Il protagonista, Casanova, non è particolarmente caratterizzato, così come gli altri due personaggi sono tratteggiati in modo abbastanza superficiale come spalla (il frate) e antagonista (Lorenzo la guardia) trovando di fatto la loro dimensione solo in funzione delle meccaniche.
E qui veniamo alla patata bollente: il regolamento di gioco è mooolto macchinoso per un gioco del genere, tanto che per quanto mi riguarda piuttosto che tirare fuori un barattolo di dadi, ho preferito "barare" e utilizzare carte e penna per segnarmi le variabili counter direttamente su un foglio, molto più pratico.

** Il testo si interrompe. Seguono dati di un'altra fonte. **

(** * altalias: alternate room aliases for a Matrix room

    A shallow embedding of [altalias.py] (the maubot plugin [AltAliasBot])
    and the properties of its alias syntax check, its allow/deny decision,
    its rule-set persistence and its command handlers. *)

From Stdlib Require Import Ascii String QArith Qminmax Lqa.
From stdpp Require Import gmap strings list.


(** ** Python values used by the plugin *)

(** [RoomID], [RoomAlias] and user identifiers are [NewType]s of [str]. *)
Abbreviation RoomID := string.
Abbreviation RoomAlias := string.
Abbreviation UserID := string.

(** The exceptions the plugin raises, catches or lets through.
    [MNotFound] and [MForbidden] are subclasses of [MatrixRequestError];
    every constructor is an [Exception]. *)
Inductive exn : Type :=
  | ValueError (msg : string)
  | TypeError
  | TimeoutError
  | ReError
  | MNotFound (message : string)
  | MForbidden (message : string)
  | MatrixRequestError (message : string)
  | OtherException.

(** Outcome of a Python call: a returned value or a raised exception. *)
Inductive result (A : Type) : Type :=
  | Return (a : A)
  | Raise (e : exn).
Arguments Return {A} a.
Arguments Raise {A} e.

Definition result_bind {A B} (r : result A) (k : A -> result B) : result B :=
  match r with
  | Return a => k a
  | Raise e => Raise e
  end.

(** [isinstance(e, MatrixRequestError)], giving [e.message]. *)
Definition matrix_request_error (e : exn) : option string :=
  match e with
  | MNotFound m | MForbidden m | MatrixRequestError m => Some m
  | _ => None
  end.

(** ** String primitives *)

Module Str.

(** [s.index(c)] for a one-character needle: the position of the first
    occurrence, [None] where Python raises [ValueError]. *)
Fixpoint index (c : ascii) (s : string) : option nat :=
  match s with
  | EmptyString => None
  | String a s' =>
      if Ascii.eqb a c then Some 0 else option_map S (index c s')
  end.

(** [s[i:j]] for [0 <= i] and [0 <= j]. *)
Definition slice (i j : nat) (s : string) : string :=
  substring i (j - i) s.

(** [c in s] for a one-character needle. *)
Definition contains (c : ascii) (s : string) : bool :=
  match index c s with Some _ => true | None => false end.

Definition is_upper (a : ascii) : bool :=
  let n := nat_of_ascii a in (65 <=? n) && (n <=? 90).
Definition is_lower (a : ascii) : bool :=
  let n := nat_of_ascii a in (97 <=? n) && (n <=? 122).

Fixpoint any_char (p : ascii -> bool) (s : string) : bool :=
  match s with
  | EmptyString => false
  | String a s' => p a || any_char p s'
  end.

(** Every character of [s] is an ASCII character. *)
Definition is_ascii (s : string) : bool :=
  negb (any_char (fun a => 128 <=? nat_of_ascii a) s).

Non è il primo corto che utilizza questo sistema (System Override), quindi in qualche modo aggirando il regolamento del bando che parla di usare al massimo 2 dadi da "lanciare"; ma se sul precedente lavoro si poteva pensare di chiudere un occhio, qui arriviamo addirittura a 6 dadi, di cui solo 1 da lanciare.
Non penalizzerò il corto visto che tecnicamente non è stata violato il bando del concorso, posso proporre però che dal prossimo anno converrà aggiungere una riga in più sulla regolamentazione dell'utilizzo dei dadi-counter.
Tornando al corto in questione mi sento di consigliare quindi all'autore di adottare in futuro un regolamento più snello o si rischia di penalizzare l'esperienza di lettura.
A proposito della narrazione ho avuto l'impressione di una certa preponderanza del raccontato, con la conseguenza di rendere il protagonista un personaggio estraneo a noi lettori o comunque con cui l'immedesimazione resta ostica, soprattutto all'inizio del corto e poi nei finali dove il narratore interviene in modo molto pervasivo e preveggente annunciando che "la fuga diventerà leggenda" e che il tuo nome "risuonerà nei secoli". Si tratta di informazioni non utili ai fini della narrazione (come lettori sappiamo già che Casanova è storicamente famoso) e che, anche qui, ostacolano l'immedesimazione.